Mengawali penyampaian materi, Pak Jamal-panggilan akrabnya menyampaikan pasca Muktamar ke-48 di Solo, Lembaga Pengembangan Cabang Ranting (LPCR) Muhammadiyah berubah menjadi LPCR-PM dengan tambahan tugas baru, yaitu Pembinaan Masjid. Pak Jamal menjelaskan warga Muhammadiyah mempraktikkan nilai-nilai Islam dalam hidup bermasyarakat.
Hal ini sesuai dengan tujuan Muhammadiyah yaitu menjunjung tinggi agama Islam sehingga terwujud masyarakat Islam yang sebenar-benarnya.
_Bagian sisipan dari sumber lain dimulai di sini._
(** [sizeof (EFI_GCD_MEMORY_SPACE_DESCRIPTOR)] and that of the I/O one, with
    8-byte pointers *)
Definition sizeof_MEMORY_DESCRIPTOR : Z := 56.
Definition sizeof_IO_DESCRIPTOR : Z := 40.

(** [while (TRUE)]: the lock is taken.  NumberOfDescriptors and the array of
    the last turn go along. *)
Fixpoint map_loop (turns : nat) (NumberOfDescriptors MemorySpaceMap : Z) : G (EFI_STATUS * option (Z * Z * list MEMORY_DESCRIPTOR)) :=
  match turns with
  | O => Mfail OutOfFuel
  | S turns' =>
      let! DescriptorCount := CoreCountGcdMapEntry MemorySpace in
      if (DescriptorCount =? NumberOfDescriptors) && negb (MemorySpaceMap =? 0) then
        let! s := Mget in
        let! es := read_entries (gcd_map s MemorySpace) in
        CoreReleaseGcdMemoryLock ;;;
        Mret (EFI_SUCCESS, Some (NumberOfDescriptors, MemorySpaceMap, BuildMemoryDescriptor <$> es))
      else
        CoreReleaseGcdMemoryLock ;;;
        (if negb (MemorySpaceMap =? 0) then MapFree MemorySpaceMap else Mret tt) ;;;
        let! p := MapPool (DescriptorCount * sizeof_MEMORY_DESCRIPTOR) in
        if p =? 0 then Mret (EFI_OUT_OF_RESOURCES, Some (0, 0, []))
        else CoreAcquireGcdMemoryLock ;;; map_loop turns' DescriptorCount p
  end.
(** The status, and *NumberOfDescriptors, *MemorySpaceMap and the descriptors
    there if they are stored; [count] and [map] are false for NULL pointers. *)
Definition CoreGetMemorySpaceMap (count map : bool) : G (EFI_STATUS * option (Z * Z * list MEMORY_DESCRIPTOR)) :=
  if negb count then Mret (EFI_INVALID_PARAMETER, None)
  else if negb map then Mret (EFI_INVALID_PARAMETER, None)
  else CoreAcquireGcdMemoryLock ;;; map_loop map_turns 0 0.

Definition CoreAddIoSpace (IoType Base Length : Z) : G EFI_STATUS :=
  if (IoType <=? EfiGcdIoTypeNonExistent) || (EfiGcdIoTypeMaximum <=? IoType) then Mret EFI_INVALID_PARAMETER
  else CoreConvertSpace GCD_ADD_IO_OPERATION 0 IoType Base Length 0 0.
Definition CoreAllocateIoSpace (AllocateType IoType Alignment Length : Z) (Base : option Z) (Image Device : Z) :
    G (EFI_STATUS * option Z) :=
  CoreAllocateSpace GCD_ALLOCATE_IO_OPERATION AllocateType 0 IoType Alignment Length Base Image Device.
Definition CoreFreeIoSpace (Base Length : Z) : G EFI_STATUS := CoreConvertSpace GCD_FREE_IO_OPERATION 0 0 Base Length 0 0.
Definition CoreRemoveIoSpace (Base Length : Z) : G EFI_STATUS := CoreConvertSpace GCD_REMOVE_IO_OPERATION 0 0 Base Length 0 0.

Definition BuildIoDescriptor (Entry : EFI_GCD_MAP_ENTRY) : IO_DESCRIPTOR :=
  mkIoDescriptor (BaseAddress Entry) (wrapU 64 (EndAddress Entry - BaseAddress Entry + 1)) (GcdIoType Entry) (ImageHandle Entry)
    (DeviceHandle Entry).

Definition CoreGetIoSpaceDescriptor (Base : Z) (given : bool) : G (EFI_STATUS * option IO_DESCRIPTOR) :=
  if negb given then Mret (EFI_INVALID_PARAMETER, None)
  else
    CoreAcquireGcdIoLock ;;;
    let! r := CoreSearchGcdMapEntry Base 1 IoSpace in
    let! q := (match r with
               | (EFI_SUCCESS, Some (StartLink, _)) =>
                   let! Entry := CR StartLink in Mret (EFI_SUCCESS, Some (BuildIoDescriptor Entry))
               | _ => Mret (EFI_NOT_FOUND, None)
               end) in
    CoreReleaseGcdIoLock ;;;
    Mret q.

Definition CoreGetIoSpaceMap (count map : bool) : G (EFI_STATUS * option (Z * Z * list IO_DESCRIPTOR)) :=
  if negb count then Mret (EFI_INVALID_PARAMETER, None)
  else if negb map then Mret (EFI_INVALID_PARAMETER, None)
  else
    CoreAcquireGcdIoLock ;;;
    let! NumberOfDescriptors := CoreCountGcdMapEntry IoSpace in
    let! p := MapPool (NumberOfDescriptors * sizeof_IO_DESCRIPTOR) in
    let! Status := (if p =? 0 then Mret (EFI_OUT_OF_RESOURCES, [])
                    else
                      let! s := Mget in
                      let! es := read_entries (gcd_map s IoSpace) in
                      Mret (EFI_SUCCESS, BuildIoDescriptor <$> es)) in
    CoreReleaseGcdIoLock ;;;
    Mret (Status.1, Some (NumberOfDescriptors, p, Status.2)).
End Gcd.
Mengapa masyarakat Islam, bukan negara islam, bukan kerajaan islam? Menurutnya, karena jika masyarakat islam itu yang terwujud sudah otomatis negara maupun kerajaan tercover dalam masyarakat tersebut.
Berikutnya, dalam hidup bermasyarakat ada beberapa hal yang perlu diperhatikan sesuai dengan PHIWM. Pertama, menjalin persaudaraan dan kebaikan, menunaikan kewajiban dan hak. Artinya dalam berkolaborasi, bekerjasama dengan lainya semata-mata dalam rangka menjalin persaudaraan dan kebaikan. Termasuk dalam hidup bertetangga, orang Muhammadiyah harus memuliakan tetangganya. Menurutnya, bertetangga itu menjadi ukuran kebaikan seseorang.
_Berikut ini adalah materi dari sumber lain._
(* ===== verification/GcdAlloc.v ===== *)
(** * GcdAlloc: finding and allocating a range

    The search of CoreAllocateSpace upwards finds the lowest range that is free
    and aligned; the search downwards finds only ranges that are, and one at
    least if an entry has room for it. *)

From stdpp Require Import base option list gmap fin_maps.
From Stdlib Require Import ZArith Lia.
From S2P Require Import Prelude Gcd GcdMap GcdRange GcdState GcdConvert.

Local Open Scope Z_scope.
Local Open Scope edk_scope.

(** ** Alignment *)

Definition align_down (al x : Z) : Z := x - x mod 2 ^ al.
Definition mask_of (al : Z) : Z := wrapU 64 (Z.shiftl 1 al - 1).

Lemma mask_of_eq al : 0 <= al < 64 -> mask_of al = 2 ^ al - 1 /\ 0 < 2 ^ al < 2 ^ 64.
Proof.
  intros H. assert (0 < 2 ^ al) by (apply Z.pow_pos_nonneg; lia). assert (2 ^ al < 2 ^ 64) by (apply Z.pow_lt_mono_r; lia).
  unfold mask_of. rewrite Z.shiftl_mul_pow2, Z.mul_1_l by lia. split; [|done]. apply wrapU_id. split; lia.
Qed.
Lemma land_notmask al x : 0 <= al < 64 -> 0 <= x < 2 ^ 64 -> Z.land x (wrapU 64 (Z.lnot (mask_of al))) = align_down al x.
Proof.
  intros Ha Hx. destruct (mask_of_eq al Ha) as [-> Hp]. unfold align_down.
  replace (x - x mod 2 ^ al) with (2 ^ al * (x / 2 ^ al)) by (pose proof (Z.div_mod x (2 ^ al)); lia).
  rewrite Z.mul_comm, <- Z.shiftl_mul_pow2, <- Z.shiftr_div_pow2, <- Z.ldiff_ones_r by lia.
  replace (2 ^ al - 1) with (Z.ones al) by (rewrite Z.ones_equiv; lia). apply Z.bits_inj'. intros i Hi.
  rewrite Z.land_spec, Z.ldiff_spec, testbit_wrapU, Z.lnot_spec by lia. destruct (Z.ltb_spec i 64); [done|].
  by rewrite (testbit_inU_high 64 x i) by (try done; lia).
Qed.
Lemma land_mask al x : 0 <= al < 64 -> Z.land x (mask_of al) = x mod 2 ^ al.
Proof.
  intros Ha. destruct (mask_of_eq al Ha) as [-> Hp]. replace (2 ^ al - 1) with (Z.ones al) by (rewrite Z.ones_equiv; lia).
  apply Z.land_ones. lia.
Qed.
Lemma align_down_spec al x : 0 <= al -> 0 <= x -> 0 <= align_down al x <= x /\ align_down al x mod 2 ^ al = 0 /\ x - 2 ^ al < align_down al x.
Proof.
  intros Ha Hx. assert (0 < 2 ^ al) as Hp by (apply Z.pow_pos_nonneg; lia). unfold align_down. pose proof (Z.mod_pos_bound x (2 ^ al) Hp).
  pose proof (Z.mod_le x (2 ^ al) Hx Hp). split; [lia|]. split; [|lia]. rewrite Zminus_mod_idemp_r, Z.sub_diag. done.
Qed.
Lemma align_down_max al x y : 0 <= al -> y <= x -> y mod 2 ^ al = 0 -> y <= align_down al x.
Proof.
  intros Ha Hy Hm. assert (0 < 2 ^ al) as Hp by (apply Z.pow_pos_nonneg; lia). unfold align_down.
  pose proof (Z.div_mod x (2 ^ al) ltac:(lia)). pose proof (Z.div_mod y (2 ^ al) ltac:(lia)).
  pose proof (Z.div_le_mono y x (2 ^ al) Hp Hy). nia.
Qed.
(** The first aligned address from [x] on. *)
Definition align_up (al x : Z) : Z := align_down al (x + (2 ^ al - 1)).
Lemma align_up_spec al x : 0 <= al -> 0 <= x -> x <= align_up al x < x + 2 ^ al /\ align_up al x mod 2 ^ al = 0.
Proof.
  intros Ha Hx. assert (0 < 2 ^ al) as Hp by (apply Z.pow_pos_nonneg; lia). unfold align_up.
  destruct (align_down_spec al (x + (2 ^ al - 1)) Ha ltac:(lia)) as (H1 & H2 & H3). split; [lia|done].
Qed.
Lemma align_up_min al x y : 0 <= al -> 0 <= x <= y -> y mod 2 ^ al = 0 -> align_up al x <= y.
Proof.
  intros Ha Hy Hm. assert (0 < 2 ^ al) as Hp by (apply Z.pow_pos_nonneg; lia). destruct (align_up_spec al x Ha ltac:(lia)) as [H1 H2].
  pose proof (Z.div_mod y (2 ^ al) ltac:(lia)) as Ey. pose proof (Z.div_mod (align_up al x) (2 ^ al) ltac:(lia)) as Eu.
  rewrite Hm in Ey. rewrite H2 in Eu. assert (align_up al x / 2 ^ al <= y / 2 ^ al) by nia. nia.
Qed.

Section Alloc.
Context {World : Type} `{Env : !GCD_ENV World} `{Laws : !GCD_LAWS} (top : SPACE -> Z) (sp : SPACE) (op ty io al l : Z).
Implicit Types s : GCD World.
Hypothesis alignment : 0 <= al < 64.
Hypothesis positive : 0 < l.
(** Neither an aligned address nor the end of a range wraps around. *)
Hypothesis room : 0 <= top sp /\ top sp + 2 ^ al + l < 2 ^ 64.

Definition usable (k : ENTRY) : Prop := CoreAllocateSpaceCheckEntry op k ty io = EFI_SUCCESS.
#[local] Instance usable_dec k : Decision (usable k).
Proof. unfold usable. apply _. Defined.
Lemma usable_kind e : usable (kind e) <-> usable e.
Proof. done. Qed.
Lemma usable_error e : EFI_ERROR (CoreAllocateSpaceCheckEntry op e ty io) = negb (bool_decide (usable e)).
Proof.
  destruct (bool_decide_reflect (usable e)) as [H|H]; unfold usable in H; [by rewrite H|]. by destruct (CoreAllocateSpaceCheckEntry op e ty io).
Qed.

(** A range that can be allocated. *)
Definition available s (b : Z) : Prop :=
  0 <= b /\ b + l - 1 <= top sp /\ b mod 2 ^ al = 0 /\
  forall y k, b <= y <= b + l - 1 -> space_info s sp y = Some k -> usable k.

Lemma available_not s b y k : available s b -> b <= y <= b + l - 1 -> space_info s sp y = Some k -> ~ usable k -> False.
Proof. intros (_ & _ & _ & H) Hy Hk Hn. by apply Hn, (H y). Qed.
“Jika tetanggamu berkata kamu orang baik, maka kamu orang baik. Begitu sebaliknya,” ucapnya.
Kedua, Menjadi uswah, mulia dan memuliakan, memiliki empati. Ketiga, bersikap baik (ihsan), adil dan toleran. Keempat, memiliki sikap sosial yang positif, menegakkan amanah dan keadilan, mencegah kerusakan.
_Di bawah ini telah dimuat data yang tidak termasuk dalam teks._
(* ===== verification/GcdInitTheorems.v ===== *)
(** * GcdInitTheorems: the initialisation of the global coherency domain

    The choice of the first memory, and the maps that
    CoreInitializeGcdServices leaves. *)

From stdpp Require Import base option list gmap fin_maps.
From Stdlib Require Import ZArith Lia.
From S2P Require Import Prelude Gcd GcdMap GcdRange GcdState GcdConvert GcdAlloc GcdServices GcdTheorems GcdInit GcdRegion GcdWalk GcdOwners.

Local Open Scope Z_scope.
Local Open Scope edk_scope.

(** ** Entries and pages *)

(** Addresses of which a reduced map says the same are in one entry. *)
Lemma uniform_entry es : forall lo hi p q k, chain es lo hi -> reduced es -> lo <= p <= q -> (forall y, p <= y <= q -> info es y = Some k) ->
  exists e, e ∈ es /\ kind e = k /\ BaseAddress e <= p /\ q <= EndAddress e.
Proof.
  induction es as [|e es IH]; intros lo hi p q k C R Hp H; [specialize (H p ltac:(lia)); done|]. destruct C as (Eb & Le & C).
  apply reduced_cons in R as [R Hne]. destruct (Z.le_gt_cases p (EndAddress e)) as [Hin|Hout].
  - assert (kind e = k) as Hk by (specialize (H p ltac:(lia)); cbn in H; rewrite decide_True in H by lia; by injection H).
    destruct (Z.le_gt_cases q (EndAddress e)) as [Hq|Hq]; [exists e; split; [by left|]; by split_and!; [|lia|]|]. exfalso.
    specialize (H (EndAddress e + 1) ltac:(lia)). cbn in H. rewrite decide_False in H by lia. destruct es as [|e2 es]; [done|].
    destruct C as (Eb2 & Le2 & _). cbn in H. rewrite decide_True in H by lia. apply (Hne e2 eq_refl). congruence.
  - destruct (IH (EndAddress e + 1) hi p q k C R ltac:(lia)) as (e' & He' & H1 & H2).
    + intros y Hy. specialize (H y Hy). cbn in H. by rewrite decide_False in H by lia.
    + exists e'. split; [by right|done].
Qed.
Lemma info_at es y k : info es y = Some k -> exists e, e ∈ es /\ BaseAddress e <= y <= EndAddress e /\ k = kind e.
Proof.
  induction es as [|e es IH]; [done|]. cbn. case_decide as H; [intros [= <-]; exists e; by split; [left|]|].
  intros (e' & H1 & H2)%IH. exists e'. by split; [right|].
Qed.
(** A whole page of an entry is among its pages. *)
Lemma page_inside e p : 0 <= BaseAddress e -> BaseAddress e <= p -> p + EFI_PAGE_SIZE - 1 <= EndAddress e -> p mod EFI_PAGE_SIZE = 0 ->
  has_pages e = true /\ in_pages e p = true.
Proof.
  unfold EFI_PAGE_SIZE. intros H0 H1 H2 H3. destruct (align_up_spec 12 (BaseAddress e)) as [A1 A2]; [lia|lia|].
  assert (first_page e <= p) as Hf by (apply align_up_min; [lia|lia|done]). fold (first_page e) in A1, A2.
  assert (p + 2 ^ 12 - first_page e <= page_bytes e) as Hp.
  { apply align_down_max; [lia|lia|]. replace (p + 2 ^ 12 - first_page e) with (p - first_page e + 1 * 2 ^ 12) by lia.
    rewrite Z.mod_add by lia. rewrite Zminus_mod, A2. change (2 ^ 12) with 0x1000. rewrite H3. done. }
  assert (has_pages e = true) as Hh by (unfold has_pages, EFI_PAGE_SIZE; lia). split; [done|]. unfold in_pages. rewrite Hh. lia.
Qed.

Section Claims.
Context {World : Type} `{Env : !GCD_ENV World} `{Laws : !GCD_LAWS}.
Implicit Types s : GCD World.

(** No whole page of free system memory is left. *)
Lemma pages_owned top s4 s' x k : gDxeCoreImageHandle <> 0 -> gcd_wf top s4 -> gcd_wf top s' -> Forall (after_giving to_give s') (entries_of s4 MemorySpace) ->
  0 <= x -> x mod EFI_PAGE_SIZE = 0 -> (forall y, x <= y < x + EFI_PAGE_SIZE -> space_info s' MemorySpace y = Some k) ->
  is_system (GcdMemoryType k) = true -> ImageHandle k <> 0.
Proof.
  intros Him W W' A Hx Hm H Hsys H0. pose proof (wf_chain _ _ W MemorySpace) as C. rewrite Forall_forall in A.
  assert (forall y, x <= y <= x + EFI_PAGE_SIZE - 1 -> info (entries_of s4 MemorySpace) y = Some k) as Hk.
  { intros y Hy. assert (0 <= y <= top MemorySpace) as Hr.
    { apply (info_range _ _ _ y (wf_chain _ _ W' MemorySpace)). exists k. apply H. unfold EFI_PAGE_SIZE in *. lia. }
    destruct (info (entries_of s4 MemorySpace) y) as [k'|] eqn:E.
    2:{ assert (is_Some (info (entries_of s4 MemorySpace) y)) as [? ?] by (by apply (info_range _ _ _ _ C)). congruence. }
    destruct (info_at _ _ _ E) as (e & He & Hye & ->). pose proof (A e He y Hye) as E'. rewrite (H y ltac:(lia)) in E'. injection E' as ->.
    destruct (to_give e && in_pages e y); [by apply Him in H0|done]. }
  destruct (uniform_entry _ 0 (top MemorySpace) x (x + EFI_PAGE_SIZE - 1) k C (wf_reduced _ _ W MemorySpace)) as (e & He & <- & H1 & H2);
    [unfold EFI_PAGE_SIZE; lia|done|].
  destruct (chain_range _ _ _ e C He) as [R1 R2]. destruct (page_inside e x ltac:(lia) H1 H2 Hm) as [P1 P2].
  assert (BaseAddress e <= x <= EndAddress e) as Hxe by (unfold EFI_PAGE_SIZE in *; lia).
  pose proof (A e He x Hxe) as E. rewrite (H x) in E by (unfold EFI_PAGE_SIZE; lia).
  assert (to_give e = true) as Hg by (unfold to_give, free_entry_of; rewrite P1; change (GcdMemoryType (kind e)) with (GcdMemoryType e) in Hsys;
    change (ImageHandle (kind e)) with (ImageHandle e) in H0; by rewrite Hsys, H0).
  rewrite Hg, P2 in E. injection E as E. apply Him. rewrite <- E. exact H0.
Qed.

(** What the ranges say is of a type that there is. *)
Lemma what_type sp acc y : Forall (typed sp) acc -> sp = MemorySpace -> 0 <= GcdMemoryType (what_is sp acc y) < EfiGcdMemoryTypeMaximum /\ ImageHandle (what_is sp acc y) = 0.
Proof.
  intros F ->. unfold what_is. destruct (List.find (rg_has y) acc) as [r|] eqn:E; [|done]. apply List.find_some in E as [Hin _].
  rewrite Forall_forall in F. destruct (F r) as [_ Ht]; [by apply list_elem_of_In|]. unfold convert_entry. cbn. unfold EfiGcdMemoryTypeNonExistent in Ht. split; [lia|done].
Qed.

Lemma wp_bind_inv {A B} (c : M (GCD World) A) (k : A -> M (GCD World) B) Q s : wp true (Mbind c k) Q s -> wp true c (fun a s' => wp true (k a) Q s') s.
Proof. unfold wp, Mbind. by destruct (c s) as [[a s']| | |]. Qed.

(** The maps after the resources have been placed. *)
Lemma placed_maps s (hobs : list HOB) m i : narrow (lines_top m i) -> ~ pool_refuses -> empty_maps s -> 0 <= m <= 62 -> 0 <= i <= 62 -> Forall valid_resource hobs ->
  wp true (first_entry MemorySpace mGcdMemorySpaceMapEntryTemplate m ;;;
           (first_entry IoSpace mGcdIoSpaceMapEntryTemplate i ;;; add_resources hobs))
    (fun _ s' => resources (lines_top m i) s' (fun sp => placed (lines_top m i) sp hobs) (gcd_world s)) s.
Proof.
  intros Hn Hpool He Hm Hi Hv. pose proof (first_entries_ok Hpool s m i He Hm Hi) as H. apply wp_bind_inv in H.
  eapply wp_seq; [exact H|]. cbn beta. intros _ s1 H1.
  eapply wp_seq; [exact H1|]. cbn beta. intros _ s2 R2. apply (add_resources_ok (lines_top m i) Hn Hpool (gcd_world s) hobs s2 (fun _ => []) R2 Hv).
Qed.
Ia pun mengajak untuk memakmurkan masjid. Bagaimana memakmurkan masjid? Menurutnya itu bisa dimulai dari keluarga, yakni dengan mengajak anak dan istrinya ke masjid. “Jangan menuruti kasihan,” tegasnya.
Ia pun memisalkan, ketika anak masih Sd, orang tua akan bilang, “kasihan masih kecil.” Begitupun saat SMP akan bilang, “kasihan pulang sekolahnya sore.” Saat si anak SMA akan bilang, “kasihan lesnya banyak.” Begitu seterusnya hingga saat si anak sudah menikah, orang tua mengatakan, “kasihan anaknya rewel, kalau malam suka menangis.”
“Maka, jika menuruti kasihan, sampai mati kita tidak akan bisa membawa anak-anak kita ke masjid,” ujarnya.
Pria kelahiran Klaten ini juga menjabarkan cara memakmurkan masjid dapat dilakukan dengan selalu berangkat ke masjid, apapun keadaanya. Ia pun menyampaikan jika sudah terdengar Asholatu khairum minan naum (shalat itu lebih utama dari pada tidur), maka segera berangkat ke masjid. “Kalau sudah terdengar adzan apalagi adzan shubuh, ikhlas tidak ikhlas berangkat (ke masjid),” tegasnya.
Ia pun mengajak Bapak-bapak dan Ibu-ibu untuk meneriakkan kata, “ikhlas tidak ikhlas, berangkat.”
Lebih lanjut ia mengungkapkan dalam Muhammadiyah tidak ada paham yang melarang wanita jamaah di masjid. Oleh karena itu ia menghimbau agar para wanita diajak untuk memakmurkan masjid. Wanita diajak ikut berjamaah, ikut pengajian-pengajian yang dilaksanakan di masjid. (Azizah)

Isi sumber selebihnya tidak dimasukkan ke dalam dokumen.